- [Exercise brief] Quote the entries below from the line with "let m' := set_currentSpeed (Some rpm)" through the line with "destruct s as [m t]; cbn [obj io] in *.", both ends included, and only those lines.

- [Extracted data]
+---+

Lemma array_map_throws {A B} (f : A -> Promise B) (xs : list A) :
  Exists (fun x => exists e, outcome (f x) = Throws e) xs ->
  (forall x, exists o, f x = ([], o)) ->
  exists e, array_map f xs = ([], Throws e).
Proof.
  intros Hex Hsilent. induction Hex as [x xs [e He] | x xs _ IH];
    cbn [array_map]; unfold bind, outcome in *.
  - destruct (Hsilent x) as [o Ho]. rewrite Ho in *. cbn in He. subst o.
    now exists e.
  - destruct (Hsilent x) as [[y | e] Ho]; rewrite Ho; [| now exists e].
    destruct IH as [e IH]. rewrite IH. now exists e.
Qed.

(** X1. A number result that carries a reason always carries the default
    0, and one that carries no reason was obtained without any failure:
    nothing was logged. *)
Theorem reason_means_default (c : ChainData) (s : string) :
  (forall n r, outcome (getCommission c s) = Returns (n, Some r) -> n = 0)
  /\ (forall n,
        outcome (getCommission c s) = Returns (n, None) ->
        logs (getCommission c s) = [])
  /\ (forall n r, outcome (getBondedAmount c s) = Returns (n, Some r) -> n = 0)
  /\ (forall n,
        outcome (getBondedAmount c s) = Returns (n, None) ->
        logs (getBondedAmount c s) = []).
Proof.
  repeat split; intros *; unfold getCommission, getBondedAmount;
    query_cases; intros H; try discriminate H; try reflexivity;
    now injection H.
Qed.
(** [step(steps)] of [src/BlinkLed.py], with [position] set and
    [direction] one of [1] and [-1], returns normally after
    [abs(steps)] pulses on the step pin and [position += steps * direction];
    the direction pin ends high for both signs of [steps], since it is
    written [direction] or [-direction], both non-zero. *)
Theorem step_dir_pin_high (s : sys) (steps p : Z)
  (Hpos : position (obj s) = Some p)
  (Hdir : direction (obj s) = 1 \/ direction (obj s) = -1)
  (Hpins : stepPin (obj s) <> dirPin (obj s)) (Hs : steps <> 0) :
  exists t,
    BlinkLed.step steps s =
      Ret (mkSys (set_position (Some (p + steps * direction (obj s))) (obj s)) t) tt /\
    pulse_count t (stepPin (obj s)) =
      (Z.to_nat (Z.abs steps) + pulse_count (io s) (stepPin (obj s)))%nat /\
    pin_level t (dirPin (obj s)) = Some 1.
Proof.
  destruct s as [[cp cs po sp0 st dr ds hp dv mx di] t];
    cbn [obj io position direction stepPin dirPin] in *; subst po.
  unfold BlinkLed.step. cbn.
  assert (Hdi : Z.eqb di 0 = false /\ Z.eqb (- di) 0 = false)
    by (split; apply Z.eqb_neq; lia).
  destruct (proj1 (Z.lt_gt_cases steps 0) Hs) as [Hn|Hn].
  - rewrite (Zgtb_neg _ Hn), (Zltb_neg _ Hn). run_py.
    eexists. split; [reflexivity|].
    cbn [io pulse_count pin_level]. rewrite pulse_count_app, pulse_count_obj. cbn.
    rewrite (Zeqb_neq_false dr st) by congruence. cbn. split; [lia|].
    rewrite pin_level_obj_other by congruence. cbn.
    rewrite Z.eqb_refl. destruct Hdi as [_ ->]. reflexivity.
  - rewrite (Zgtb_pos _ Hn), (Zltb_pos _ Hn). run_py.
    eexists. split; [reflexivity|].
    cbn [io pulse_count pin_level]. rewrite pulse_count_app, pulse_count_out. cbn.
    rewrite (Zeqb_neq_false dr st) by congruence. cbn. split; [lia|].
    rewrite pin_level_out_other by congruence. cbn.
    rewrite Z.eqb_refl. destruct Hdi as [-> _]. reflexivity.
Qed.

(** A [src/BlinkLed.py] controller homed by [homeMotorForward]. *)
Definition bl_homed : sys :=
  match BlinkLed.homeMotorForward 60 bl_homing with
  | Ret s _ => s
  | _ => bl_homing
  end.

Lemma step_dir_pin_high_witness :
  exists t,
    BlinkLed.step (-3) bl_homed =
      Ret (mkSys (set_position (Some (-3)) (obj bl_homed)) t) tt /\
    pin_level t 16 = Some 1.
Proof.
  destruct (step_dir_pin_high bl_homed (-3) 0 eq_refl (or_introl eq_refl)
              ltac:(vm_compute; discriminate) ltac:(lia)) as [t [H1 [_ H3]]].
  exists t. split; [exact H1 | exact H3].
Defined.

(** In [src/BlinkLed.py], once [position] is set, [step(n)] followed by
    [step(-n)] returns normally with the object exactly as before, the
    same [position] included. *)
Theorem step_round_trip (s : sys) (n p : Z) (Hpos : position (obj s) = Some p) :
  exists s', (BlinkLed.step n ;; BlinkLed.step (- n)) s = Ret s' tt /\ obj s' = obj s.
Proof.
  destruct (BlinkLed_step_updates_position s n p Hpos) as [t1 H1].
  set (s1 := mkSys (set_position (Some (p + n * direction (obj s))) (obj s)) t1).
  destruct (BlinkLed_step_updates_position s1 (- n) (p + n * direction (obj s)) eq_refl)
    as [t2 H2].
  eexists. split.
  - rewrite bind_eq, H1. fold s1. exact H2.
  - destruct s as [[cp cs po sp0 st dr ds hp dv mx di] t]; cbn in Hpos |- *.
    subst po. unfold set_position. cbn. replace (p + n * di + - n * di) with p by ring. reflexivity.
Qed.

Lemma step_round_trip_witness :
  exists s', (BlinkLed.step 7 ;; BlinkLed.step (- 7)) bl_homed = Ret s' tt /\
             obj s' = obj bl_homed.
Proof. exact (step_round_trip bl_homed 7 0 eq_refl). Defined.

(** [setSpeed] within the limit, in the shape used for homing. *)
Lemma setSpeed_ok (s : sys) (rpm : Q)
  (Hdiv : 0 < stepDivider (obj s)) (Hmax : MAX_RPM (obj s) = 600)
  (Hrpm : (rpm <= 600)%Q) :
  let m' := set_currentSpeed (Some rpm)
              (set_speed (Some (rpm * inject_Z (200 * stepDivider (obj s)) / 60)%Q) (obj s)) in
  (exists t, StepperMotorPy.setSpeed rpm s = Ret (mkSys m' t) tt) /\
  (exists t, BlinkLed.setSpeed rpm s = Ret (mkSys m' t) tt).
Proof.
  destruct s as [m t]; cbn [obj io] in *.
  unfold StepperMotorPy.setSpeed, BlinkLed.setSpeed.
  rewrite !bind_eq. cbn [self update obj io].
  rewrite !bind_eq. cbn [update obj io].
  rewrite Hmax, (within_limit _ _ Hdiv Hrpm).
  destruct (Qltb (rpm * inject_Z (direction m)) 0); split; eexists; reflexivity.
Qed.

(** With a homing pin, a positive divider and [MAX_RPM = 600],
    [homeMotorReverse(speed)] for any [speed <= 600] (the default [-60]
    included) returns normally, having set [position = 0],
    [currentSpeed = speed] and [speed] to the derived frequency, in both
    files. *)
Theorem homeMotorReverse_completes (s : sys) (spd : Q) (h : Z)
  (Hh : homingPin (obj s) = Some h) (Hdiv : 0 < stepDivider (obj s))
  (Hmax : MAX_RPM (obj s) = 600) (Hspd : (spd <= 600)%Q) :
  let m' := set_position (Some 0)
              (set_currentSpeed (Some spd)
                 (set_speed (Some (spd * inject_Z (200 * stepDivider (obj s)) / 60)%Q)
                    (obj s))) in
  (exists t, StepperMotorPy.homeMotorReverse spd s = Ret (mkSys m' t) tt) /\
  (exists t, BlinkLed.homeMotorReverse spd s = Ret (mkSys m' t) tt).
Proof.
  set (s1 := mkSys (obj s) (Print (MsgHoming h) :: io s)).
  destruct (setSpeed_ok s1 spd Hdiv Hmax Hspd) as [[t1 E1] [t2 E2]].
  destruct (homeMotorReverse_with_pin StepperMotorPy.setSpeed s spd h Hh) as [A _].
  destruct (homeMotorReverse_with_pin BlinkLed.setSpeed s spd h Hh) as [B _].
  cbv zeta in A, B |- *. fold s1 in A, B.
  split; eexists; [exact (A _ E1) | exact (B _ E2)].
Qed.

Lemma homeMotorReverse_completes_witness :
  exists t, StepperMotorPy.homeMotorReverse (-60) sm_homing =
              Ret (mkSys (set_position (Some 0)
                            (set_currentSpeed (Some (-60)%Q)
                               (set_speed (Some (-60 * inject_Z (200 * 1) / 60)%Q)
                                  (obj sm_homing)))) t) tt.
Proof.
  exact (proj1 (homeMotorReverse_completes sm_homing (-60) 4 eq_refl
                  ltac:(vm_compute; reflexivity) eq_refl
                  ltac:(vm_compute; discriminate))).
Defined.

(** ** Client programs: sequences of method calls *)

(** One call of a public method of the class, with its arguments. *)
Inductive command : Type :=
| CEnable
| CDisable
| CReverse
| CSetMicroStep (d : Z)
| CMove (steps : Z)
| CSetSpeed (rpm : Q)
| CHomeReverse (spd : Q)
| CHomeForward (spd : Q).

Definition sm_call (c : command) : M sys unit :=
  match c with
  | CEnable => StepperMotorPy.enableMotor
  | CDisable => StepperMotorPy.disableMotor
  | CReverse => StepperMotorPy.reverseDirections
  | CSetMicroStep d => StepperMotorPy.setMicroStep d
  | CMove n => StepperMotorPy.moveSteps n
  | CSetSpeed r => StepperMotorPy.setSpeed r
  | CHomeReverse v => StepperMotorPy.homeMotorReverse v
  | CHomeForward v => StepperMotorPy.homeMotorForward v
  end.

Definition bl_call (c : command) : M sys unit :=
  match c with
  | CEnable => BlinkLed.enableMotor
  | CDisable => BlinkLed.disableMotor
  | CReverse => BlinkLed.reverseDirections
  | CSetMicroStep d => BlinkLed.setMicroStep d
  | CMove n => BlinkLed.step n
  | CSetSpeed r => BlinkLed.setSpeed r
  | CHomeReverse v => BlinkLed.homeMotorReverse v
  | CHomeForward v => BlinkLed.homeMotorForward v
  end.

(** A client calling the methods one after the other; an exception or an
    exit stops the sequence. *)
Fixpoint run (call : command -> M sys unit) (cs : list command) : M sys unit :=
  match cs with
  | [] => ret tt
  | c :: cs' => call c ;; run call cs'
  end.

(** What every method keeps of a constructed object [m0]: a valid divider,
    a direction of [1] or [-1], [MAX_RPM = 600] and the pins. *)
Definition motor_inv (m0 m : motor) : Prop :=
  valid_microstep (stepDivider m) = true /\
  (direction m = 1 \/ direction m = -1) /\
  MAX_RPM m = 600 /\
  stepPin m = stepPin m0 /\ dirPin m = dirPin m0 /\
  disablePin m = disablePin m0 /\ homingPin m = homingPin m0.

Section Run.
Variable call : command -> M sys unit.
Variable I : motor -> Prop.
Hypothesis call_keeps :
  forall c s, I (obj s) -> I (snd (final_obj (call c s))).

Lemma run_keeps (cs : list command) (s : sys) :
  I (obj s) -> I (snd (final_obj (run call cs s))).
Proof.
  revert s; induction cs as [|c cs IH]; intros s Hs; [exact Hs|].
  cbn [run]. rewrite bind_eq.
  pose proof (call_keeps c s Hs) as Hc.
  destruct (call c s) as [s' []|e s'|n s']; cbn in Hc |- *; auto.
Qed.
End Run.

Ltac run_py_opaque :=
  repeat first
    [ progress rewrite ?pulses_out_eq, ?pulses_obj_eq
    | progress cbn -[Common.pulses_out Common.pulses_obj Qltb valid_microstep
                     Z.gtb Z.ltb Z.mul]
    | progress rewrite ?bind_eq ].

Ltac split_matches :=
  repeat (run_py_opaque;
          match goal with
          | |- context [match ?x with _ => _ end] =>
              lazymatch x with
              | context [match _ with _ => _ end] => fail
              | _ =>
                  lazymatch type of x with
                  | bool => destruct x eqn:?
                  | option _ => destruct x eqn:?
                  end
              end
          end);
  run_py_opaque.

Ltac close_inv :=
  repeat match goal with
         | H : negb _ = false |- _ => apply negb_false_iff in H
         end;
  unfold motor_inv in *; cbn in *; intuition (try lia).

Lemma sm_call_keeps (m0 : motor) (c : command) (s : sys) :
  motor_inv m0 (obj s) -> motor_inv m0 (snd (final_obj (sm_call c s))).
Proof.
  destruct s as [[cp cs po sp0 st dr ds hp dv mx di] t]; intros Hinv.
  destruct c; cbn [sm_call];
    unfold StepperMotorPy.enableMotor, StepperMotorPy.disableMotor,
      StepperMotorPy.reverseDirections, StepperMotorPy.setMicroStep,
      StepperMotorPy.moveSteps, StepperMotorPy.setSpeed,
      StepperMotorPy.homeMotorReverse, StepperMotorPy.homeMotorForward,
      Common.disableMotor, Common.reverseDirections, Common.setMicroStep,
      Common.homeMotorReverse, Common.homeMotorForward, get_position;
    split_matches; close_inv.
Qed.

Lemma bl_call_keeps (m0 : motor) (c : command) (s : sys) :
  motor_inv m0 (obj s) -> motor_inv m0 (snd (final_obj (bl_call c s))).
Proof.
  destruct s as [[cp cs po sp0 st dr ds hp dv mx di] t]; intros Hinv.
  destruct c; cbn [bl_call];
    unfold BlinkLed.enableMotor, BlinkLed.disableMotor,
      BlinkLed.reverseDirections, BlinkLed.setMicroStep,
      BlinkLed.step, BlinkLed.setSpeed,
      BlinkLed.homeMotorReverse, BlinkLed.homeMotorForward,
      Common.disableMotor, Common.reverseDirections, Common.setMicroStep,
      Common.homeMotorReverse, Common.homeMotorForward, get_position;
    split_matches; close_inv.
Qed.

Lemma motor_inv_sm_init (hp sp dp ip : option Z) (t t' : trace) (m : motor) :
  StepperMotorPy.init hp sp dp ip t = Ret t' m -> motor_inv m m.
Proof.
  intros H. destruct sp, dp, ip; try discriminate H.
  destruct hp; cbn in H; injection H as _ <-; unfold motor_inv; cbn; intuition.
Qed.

+---+

- [Answer to the problem]
  let m' := set_currentSpeed (Some rpm)
              (set_speed (Some (rpm * inject_Z (200 * stepDivider (obj s)) / 60)%Q) (obj s)) in
  (exists t, StepperMotorPy.setSpeed rpm s = Ret (mkSys m' t) tt) /\
  (exists t, BlinkLed.setSpeed rpm s = Ret (mkSys m' t) tt).
Proof.
  destruct s as [m t]; cbn [obj io] in *.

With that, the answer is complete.